[Entries shown Boundary: Start]

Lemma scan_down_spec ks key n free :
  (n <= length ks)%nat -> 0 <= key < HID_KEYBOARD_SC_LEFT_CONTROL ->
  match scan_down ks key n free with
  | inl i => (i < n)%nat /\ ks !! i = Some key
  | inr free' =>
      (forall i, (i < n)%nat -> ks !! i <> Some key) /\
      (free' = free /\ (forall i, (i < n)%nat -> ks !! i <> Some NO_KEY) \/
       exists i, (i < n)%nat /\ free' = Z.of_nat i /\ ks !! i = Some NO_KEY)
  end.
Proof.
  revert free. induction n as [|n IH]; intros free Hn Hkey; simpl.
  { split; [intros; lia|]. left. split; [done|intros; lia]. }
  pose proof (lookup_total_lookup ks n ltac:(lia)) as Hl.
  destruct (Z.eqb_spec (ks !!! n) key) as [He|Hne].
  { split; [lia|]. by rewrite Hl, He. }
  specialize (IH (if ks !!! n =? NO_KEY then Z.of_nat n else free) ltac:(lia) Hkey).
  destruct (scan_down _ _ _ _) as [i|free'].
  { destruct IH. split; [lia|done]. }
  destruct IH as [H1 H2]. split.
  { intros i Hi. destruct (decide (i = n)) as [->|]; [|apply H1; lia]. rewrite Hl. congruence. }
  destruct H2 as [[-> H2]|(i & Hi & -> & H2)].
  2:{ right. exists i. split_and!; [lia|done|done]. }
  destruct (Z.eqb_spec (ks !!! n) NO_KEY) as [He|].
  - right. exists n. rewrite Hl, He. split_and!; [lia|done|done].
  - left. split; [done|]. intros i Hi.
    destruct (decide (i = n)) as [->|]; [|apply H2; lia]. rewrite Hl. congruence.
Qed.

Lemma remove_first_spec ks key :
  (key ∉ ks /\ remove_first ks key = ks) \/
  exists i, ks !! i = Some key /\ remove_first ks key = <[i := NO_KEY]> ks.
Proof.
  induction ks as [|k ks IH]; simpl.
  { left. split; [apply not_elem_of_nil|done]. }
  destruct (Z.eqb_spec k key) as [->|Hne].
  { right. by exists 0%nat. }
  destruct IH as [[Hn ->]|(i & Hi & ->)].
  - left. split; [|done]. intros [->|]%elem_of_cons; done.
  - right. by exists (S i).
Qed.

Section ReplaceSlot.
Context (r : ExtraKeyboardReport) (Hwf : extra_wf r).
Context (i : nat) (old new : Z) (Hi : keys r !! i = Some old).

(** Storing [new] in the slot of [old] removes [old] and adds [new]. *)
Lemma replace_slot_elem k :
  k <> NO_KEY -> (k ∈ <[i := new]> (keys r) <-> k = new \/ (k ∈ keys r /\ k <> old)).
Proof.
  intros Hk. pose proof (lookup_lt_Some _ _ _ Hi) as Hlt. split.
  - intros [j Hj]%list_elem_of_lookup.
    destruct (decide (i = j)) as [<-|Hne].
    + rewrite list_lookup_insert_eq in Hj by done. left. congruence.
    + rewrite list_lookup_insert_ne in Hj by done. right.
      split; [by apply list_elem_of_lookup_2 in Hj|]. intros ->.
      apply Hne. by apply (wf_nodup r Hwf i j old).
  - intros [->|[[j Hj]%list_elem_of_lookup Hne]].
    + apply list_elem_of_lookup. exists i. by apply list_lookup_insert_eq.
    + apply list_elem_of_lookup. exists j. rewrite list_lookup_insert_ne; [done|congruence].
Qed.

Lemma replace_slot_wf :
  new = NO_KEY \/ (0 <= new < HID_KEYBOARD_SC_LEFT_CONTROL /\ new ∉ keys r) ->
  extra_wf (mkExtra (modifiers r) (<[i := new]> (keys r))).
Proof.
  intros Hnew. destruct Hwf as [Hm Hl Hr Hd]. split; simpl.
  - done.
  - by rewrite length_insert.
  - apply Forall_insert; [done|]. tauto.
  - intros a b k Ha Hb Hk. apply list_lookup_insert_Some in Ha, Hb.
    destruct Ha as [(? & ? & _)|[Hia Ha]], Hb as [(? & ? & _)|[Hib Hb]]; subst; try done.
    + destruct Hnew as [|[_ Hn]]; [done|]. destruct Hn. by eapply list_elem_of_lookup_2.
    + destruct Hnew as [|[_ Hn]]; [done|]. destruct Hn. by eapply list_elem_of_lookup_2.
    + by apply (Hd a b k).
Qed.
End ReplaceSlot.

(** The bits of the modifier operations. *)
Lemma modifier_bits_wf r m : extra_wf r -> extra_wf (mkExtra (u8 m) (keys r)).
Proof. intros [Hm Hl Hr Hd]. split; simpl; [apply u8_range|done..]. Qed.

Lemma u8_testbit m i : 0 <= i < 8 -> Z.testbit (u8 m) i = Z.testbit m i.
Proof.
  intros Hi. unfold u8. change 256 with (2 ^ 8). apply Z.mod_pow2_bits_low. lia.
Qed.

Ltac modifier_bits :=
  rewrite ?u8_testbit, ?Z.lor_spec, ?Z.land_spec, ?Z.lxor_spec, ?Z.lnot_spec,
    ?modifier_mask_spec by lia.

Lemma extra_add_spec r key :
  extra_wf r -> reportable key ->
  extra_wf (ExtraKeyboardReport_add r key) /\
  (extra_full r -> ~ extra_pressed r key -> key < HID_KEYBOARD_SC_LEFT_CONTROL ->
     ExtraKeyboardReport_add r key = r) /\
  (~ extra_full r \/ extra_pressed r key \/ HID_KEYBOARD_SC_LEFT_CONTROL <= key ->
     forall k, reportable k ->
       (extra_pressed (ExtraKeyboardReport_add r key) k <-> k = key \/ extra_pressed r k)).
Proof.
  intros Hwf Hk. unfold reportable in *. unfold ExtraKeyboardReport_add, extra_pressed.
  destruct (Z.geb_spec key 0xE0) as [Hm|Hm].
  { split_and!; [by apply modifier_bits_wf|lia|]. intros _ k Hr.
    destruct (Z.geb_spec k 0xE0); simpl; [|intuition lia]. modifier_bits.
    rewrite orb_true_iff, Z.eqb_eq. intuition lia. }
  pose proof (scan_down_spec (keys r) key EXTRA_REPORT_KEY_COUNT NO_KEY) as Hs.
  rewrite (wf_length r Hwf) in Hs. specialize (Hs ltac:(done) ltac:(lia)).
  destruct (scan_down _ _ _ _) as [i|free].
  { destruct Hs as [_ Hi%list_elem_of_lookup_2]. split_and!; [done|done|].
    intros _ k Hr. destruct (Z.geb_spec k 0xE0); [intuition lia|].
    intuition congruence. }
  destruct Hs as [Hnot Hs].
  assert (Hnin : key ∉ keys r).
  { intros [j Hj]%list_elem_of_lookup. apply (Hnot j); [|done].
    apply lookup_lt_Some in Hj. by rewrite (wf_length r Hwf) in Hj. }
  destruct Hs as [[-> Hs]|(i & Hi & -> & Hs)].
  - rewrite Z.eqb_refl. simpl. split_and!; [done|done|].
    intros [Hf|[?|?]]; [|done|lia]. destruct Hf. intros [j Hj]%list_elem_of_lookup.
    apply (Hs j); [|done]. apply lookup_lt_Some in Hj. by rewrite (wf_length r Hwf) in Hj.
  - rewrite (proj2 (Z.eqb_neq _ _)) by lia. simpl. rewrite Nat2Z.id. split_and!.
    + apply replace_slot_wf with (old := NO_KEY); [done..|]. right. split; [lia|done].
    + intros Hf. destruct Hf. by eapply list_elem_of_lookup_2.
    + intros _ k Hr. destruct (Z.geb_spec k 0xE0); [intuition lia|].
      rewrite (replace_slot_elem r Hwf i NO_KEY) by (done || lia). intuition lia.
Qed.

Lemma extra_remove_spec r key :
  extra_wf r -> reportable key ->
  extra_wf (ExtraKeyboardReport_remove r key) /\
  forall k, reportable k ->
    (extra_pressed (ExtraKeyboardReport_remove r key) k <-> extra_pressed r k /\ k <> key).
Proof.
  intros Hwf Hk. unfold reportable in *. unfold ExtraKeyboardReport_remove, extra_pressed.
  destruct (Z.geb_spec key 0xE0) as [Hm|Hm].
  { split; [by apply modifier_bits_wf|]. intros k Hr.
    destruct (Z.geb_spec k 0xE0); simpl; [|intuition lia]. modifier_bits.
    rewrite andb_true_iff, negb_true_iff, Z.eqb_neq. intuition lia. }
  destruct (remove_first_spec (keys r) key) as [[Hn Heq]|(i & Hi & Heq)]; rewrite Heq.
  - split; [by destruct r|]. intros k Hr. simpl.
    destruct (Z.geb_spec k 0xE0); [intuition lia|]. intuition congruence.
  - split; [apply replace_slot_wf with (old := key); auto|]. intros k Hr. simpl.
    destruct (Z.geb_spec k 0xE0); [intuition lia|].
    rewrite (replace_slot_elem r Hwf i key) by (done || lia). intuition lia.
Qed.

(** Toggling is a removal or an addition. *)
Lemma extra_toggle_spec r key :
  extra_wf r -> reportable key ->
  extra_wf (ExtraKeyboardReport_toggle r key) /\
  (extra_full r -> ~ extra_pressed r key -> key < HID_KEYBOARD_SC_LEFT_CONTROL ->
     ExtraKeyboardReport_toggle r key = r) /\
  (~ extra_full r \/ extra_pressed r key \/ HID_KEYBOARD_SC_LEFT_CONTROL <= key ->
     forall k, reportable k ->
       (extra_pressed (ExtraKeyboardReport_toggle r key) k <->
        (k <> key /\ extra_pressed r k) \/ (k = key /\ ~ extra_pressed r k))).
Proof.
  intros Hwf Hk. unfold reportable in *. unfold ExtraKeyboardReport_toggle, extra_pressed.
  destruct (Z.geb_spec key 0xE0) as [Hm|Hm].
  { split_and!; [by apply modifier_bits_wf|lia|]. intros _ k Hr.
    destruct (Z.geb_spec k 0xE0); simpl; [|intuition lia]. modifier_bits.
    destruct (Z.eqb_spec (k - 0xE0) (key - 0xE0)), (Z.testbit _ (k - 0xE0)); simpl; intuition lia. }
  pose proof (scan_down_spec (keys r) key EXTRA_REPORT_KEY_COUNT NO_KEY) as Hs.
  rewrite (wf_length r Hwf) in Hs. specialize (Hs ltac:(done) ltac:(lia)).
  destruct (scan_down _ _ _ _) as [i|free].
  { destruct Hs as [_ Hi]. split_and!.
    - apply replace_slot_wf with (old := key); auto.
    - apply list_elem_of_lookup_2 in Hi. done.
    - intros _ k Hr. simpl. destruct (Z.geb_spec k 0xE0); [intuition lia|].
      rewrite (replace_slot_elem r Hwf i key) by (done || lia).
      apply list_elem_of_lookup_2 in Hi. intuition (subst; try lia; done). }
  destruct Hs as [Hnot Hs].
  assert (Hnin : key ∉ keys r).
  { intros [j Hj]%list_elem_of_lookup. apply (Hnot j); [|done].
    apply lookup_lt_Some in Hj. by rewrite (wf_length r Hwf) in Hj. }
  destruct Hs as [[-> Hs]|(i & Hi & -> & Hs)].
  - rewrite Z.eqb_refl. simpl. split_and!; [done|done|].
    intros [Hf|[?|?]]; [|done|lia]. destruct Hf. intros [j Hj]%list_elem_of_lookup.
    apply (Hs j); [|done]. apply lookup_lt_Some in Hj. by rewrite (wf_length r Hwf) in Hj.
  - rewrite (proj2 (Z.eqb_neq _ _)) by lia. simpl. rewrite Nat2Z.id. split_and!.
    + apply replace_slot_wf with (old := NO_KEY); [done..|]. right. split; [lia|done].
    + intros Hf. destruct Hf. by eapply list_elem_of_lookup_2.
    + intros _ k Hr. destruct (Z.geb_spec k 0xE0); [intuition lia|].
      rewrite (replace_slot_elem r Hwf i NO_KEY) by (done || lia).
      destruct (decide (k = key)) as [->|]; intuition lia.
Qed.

[Entries shown Boundary: End]

Your instructions:
Take from the listing above each line in which the string "Lemma" is found.

Answer to this task:
Lemma scan_down_spec ks key n free :
Lemma remove_first_spec ks key :
Lemma replace_slot_elem k :
Lemma replace_slot_wf :
Lemma modifier_bits_wf r m : extra_wf r -> extra_wf (mkExtra (u8 m) (keys r)).
Lemma u8_testbit m i : 0 <= i < 8 -> Z.testbit (u8 m) i = Z.testbit m i.
Lemma extra_add_spec r key :
Lemma extra_remove_spec r key :
Lemma extra_toggle_spec r key :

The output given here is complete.